For past-tense completed actions without an in-text date ("Bob called Roger"), the "ongoing" trigger doesn't apply and the LLM falls to the "leave null" escape. gpt-4.1 / gpt-5-class models reliably read this as "guess" and choose today's midnight rather than emit null. The same loophole exists in the `extract_timestamps` and `extract_timestamps_batch` prompts.

**Scale observed in the wild** (1384 edges from 264 historical-backfill episodes on a production graph):

| Field | Pattern | Count | % |
|---|---|---:|---:|
| `valid_at` | Today midnight UTC (LLM hallucination) | 771 | **56%** |
| `valid_at` | Legitimate in-text date | 610 | 44% |
| `valid_at` | null | 3 | 0.2% |
| `invalid_at` | null (correct) | 1016 | 73% |
| `invalid_at` | Today midnight UTC (LLM hallucination) | 100 | 7% |
| `invalid_at` | Today with microseconds (graphiti's auto-invalidation chain — legitimate) | 60 | 4% |
| `invalid_at` | Legitimate in-text date | 208 | 15% |

Detection signature is **clean midnight UTC on the same date as `created_at`** (hour=minute=second=nanosecond=0).
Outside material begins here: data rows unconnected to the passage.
(** X5. [get_data] never renews its HTTP session.  With retry constants
    whose backoff delays [time.sleep] takes, whatever the network does, a
    run leaves the reset counter where it was, and every request it makes
    goes through one session: the one that was current when the run
    started, or the one created for its first request.  (The only call of
    [_reset_http_client] sits in the 403 branch of the handler, which the
    exceptions raised by the try body cannot reach.) *)
Theorem get_data_keeps_one_session (cfg : config)
    (env : Z → nat → Konachan.get_outcome) (start_page end_page limit : Z)
    (s : Konachan.fetch_state) :
  backoff_ok cfg →
  ∃ (st : Konachan.stats) (s' : Konachan.fetch_state) (log : list (Z * nat)),
    Konachan.get_data cfg env start_page end_page limit s = Ok (st, s') ∧
    Konachan.resets s' = Konachan.resets s ∧
    Konachan.requests s' = Konachan.requests s ++ log ∧
    Forall (λ q, q.2 = session_of s) log.
Proof.
  intros Hcfg. unfold Konachan.get_data.
  destruct (_ || _); [eexists _, s, []; by rewrite app_nil_r|].
  destruct (_ >? _); [eexists _, s, []; by rewrite app_nil_r|].
  match goal with
  | |- context [Konachan.fetch_pages cfg env end_page ?pages ?s0] =>
      destruct (fetch_pages_counts cfg env end_page pages s0 Hcfg)
        as (s' & Hrun & _);
      pose proof (fetch_pages_trace cfg env end_page pages s0 s' Hrun)
        as (_ & Hre & log & Hrq & Hall & _)
  end.
  rewrite Hrun. cbn [mbind result_bind bind].
  eexists _, s', log. split; [done|]. split; [exact Hre|]. split; [exact Hrq|].
  eapply Forall_impl; [exact Hall|]. by intros q [_ ->].
Qed.
(** The lines a loop has printed when it stops at the first body whose
    line cannot be computed: those of the bodies before it. *)
Definition lines_before (row : string * body F -> result (line F))
    (items : list (string * body F)) (rows : list (line F)) : Prop :=
  Forall2 (fun item l => row item = Val l) items rows.

(** A printed line leaves [all_passed] alone: it has no error column, or
    its error is not [>= 2.0]. *)
Definition row_ok (l : line F) : bool :=
  match line_error l with
  | Some e => negb (ge A e threshold)
  | None => true
  end.

(** A loop body reports [row] when it prints that line, or raises what
    computing it raises, and updates its accumulator by [upd]. *)
Definition reports {B : Type}
    (row : module_globals F -> string * body F -> result (line F))
    (upd : line F -> B -> B)
    (step : string * body F -> B -> M F B) : Prop :=
  forall item acc w,
    step item acc w =
    match row (globals w) item with
    | Val l => Ok (upd l acc) {| globals := globals w; stdout := stdout w ++ [l] |}
    | Exc x => Raise x w
    end.

(** What a loop over [items] that reports [row] comes to, entered in [w]
    after [header] was printed. *)
Definition report_outcome {B : Type}
    (row : module_globals F -> string * body F -> result (line F))
    (upd : line F -> B -> B) (header : list (line F))
    (items : list (string * body F)) (acc : B) (w : world F) : outcome F B :=
  let (rows, x) := collect (row (globals w)) items in
  let w' := {| globals := globals w; stdout := stdout w ++ header ++ rows |} in
  match x with
  | None => Ok (fold_left (fun a l => upd l a) rows acc) w'
  | Some e => Raise e w'
  end.
(** * js-storage: a typed codec over the browser's Web Storage

    The repository is one file, [src/index.js].  Its class [Storage] wraps
    [window.sessionStorage] or [window.localStorage], both of which store
    strings only, and offers four methods:

    - [has(key)], [remove(key)],
    - [set(key, value)], which writes [encode(value)], a string made of an
      eight character tag, a separator and a payload,
    - [get(key, default_value)], which reads the slot, runs [decode] and
      falls back to [default_value] when the decoded value is falsy.

    The constructor only selects which of the two Storage objects of the
    window the private field [#storage] is; [useSessionStorage] and
    [useLocalStorage] only call [get], [set] and [remove].

    This development embeds the four methods as Rocq functions and proves
    the properties of the specification about them.

    The file is organised as follows.

    - [completion]: normal return or thrown exception.
    - JavaScript strings, numbers, dates and values, with the conversions
      that ECMA-262 defines completely ([ToBoolean], [ToString],
      [Number::toString], [StringToNumber], [Date.prototype.toUTCString]).
    - [Platform]: the built-ins of the host that the codec calls and that
      are too large or implementation-defined to be written out here (the
      rounding of a decimal literal to a double, the shortest digits of a
      double, [Date.parse], the pattern syntax check of [RegExp], the
      [source] getter of a pattern, [JSON.parse], [JSON.stringify]).  The
      codec is a function of the platform, and every general theorem holds
      for every platform.
    - The Web Storage back end as a finite map from keys to strings.
    - The codec: [has], [remove], [decode], [get], [encode], [set].
    - [Reference]: an executable platform, used to run the codec on
      concrete inputs.
    - The theorems. *)

From Stdlib Require Import ZArith String Ascii List Bool Lia DecimalString.
From Stdlib Require Import Floats.SpecFloat.
From stdpp Require Import gmap strings.

(** * Completions

    A JavaScript call either returns or throws.  The exceptions that the
    built-ins called by the codec can throw are listed by origin. *)

Inductive exception : Type :=
| JSONSyntaxError      (* SyntaxError thrown by JSON.parse *)
| RegExpSyntaxError    (* SyntaxError thrown by new RegExp(pattern) *)
| JSONTypeError        (* TypeError thrown by JSON.stringify (BigInt) *)
| SymbolTypeError.     (* TypeError thrown by ToString on a Symbol *)

Inductive completion (A : Type) : Type :=
| Normal (a : A)
| Throw (e : exception).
Microsecond-precision today values are NOT hallucinations — they're graphiti's own supersede-chain timestamps.

This is the gap that breaks the use case at step 3: even with `reference_time` plumbed and `delete_episode` cascading, ambiguous past-tense facts still collapse to today, erasing the temporal axis.

**Proposed fix:** Tighten the DATETIME RULES in all three prompts (`edge`, `extract_timestamps`, `extract_timestamps_batch`):

1. Remove the "leave null" escape for `valid_at`. Make `REFERENCE_TIME`, which is always set by Graphiti, the mandatory fallback whenever the text has no resolvable date.
2. Keep `invalid_at` null-by-default — only set when the text explicitly states the fact ended or was superseded.
3. Add an explicit prohibition: *"NEVER use today's date, the current date, 'now', or any inferred 'current' time as `valid_at` or `invalid_at`. REFERENCE_TIME is the ONLY acceptable default — do not substitute your own notion of the present."*

Prompt-only change; no code logic or schema impact.

---

## Why these three are related but separable

All three are needed end-to-end for historical backfill, but each fix is **independently valuable** and **independently mergeable**:

- The `reference_time` MCP param is useful to any caller that wants to backfill — even if the prompt still hallucinates, at least the *episode* lands at the right time.
- The `delete_episode` cascade is a correctness fix that applies to any caller, not just backfill — it stops silent graph corruption from any ingest that needs to be retried.
- The prompt fix improves temporal accuracy for **all** ingests, not just historical ones. (Even today-aligned ingests benefit when REFERENCE_TIME genuinely *is* today and the LLM should anchor on it.)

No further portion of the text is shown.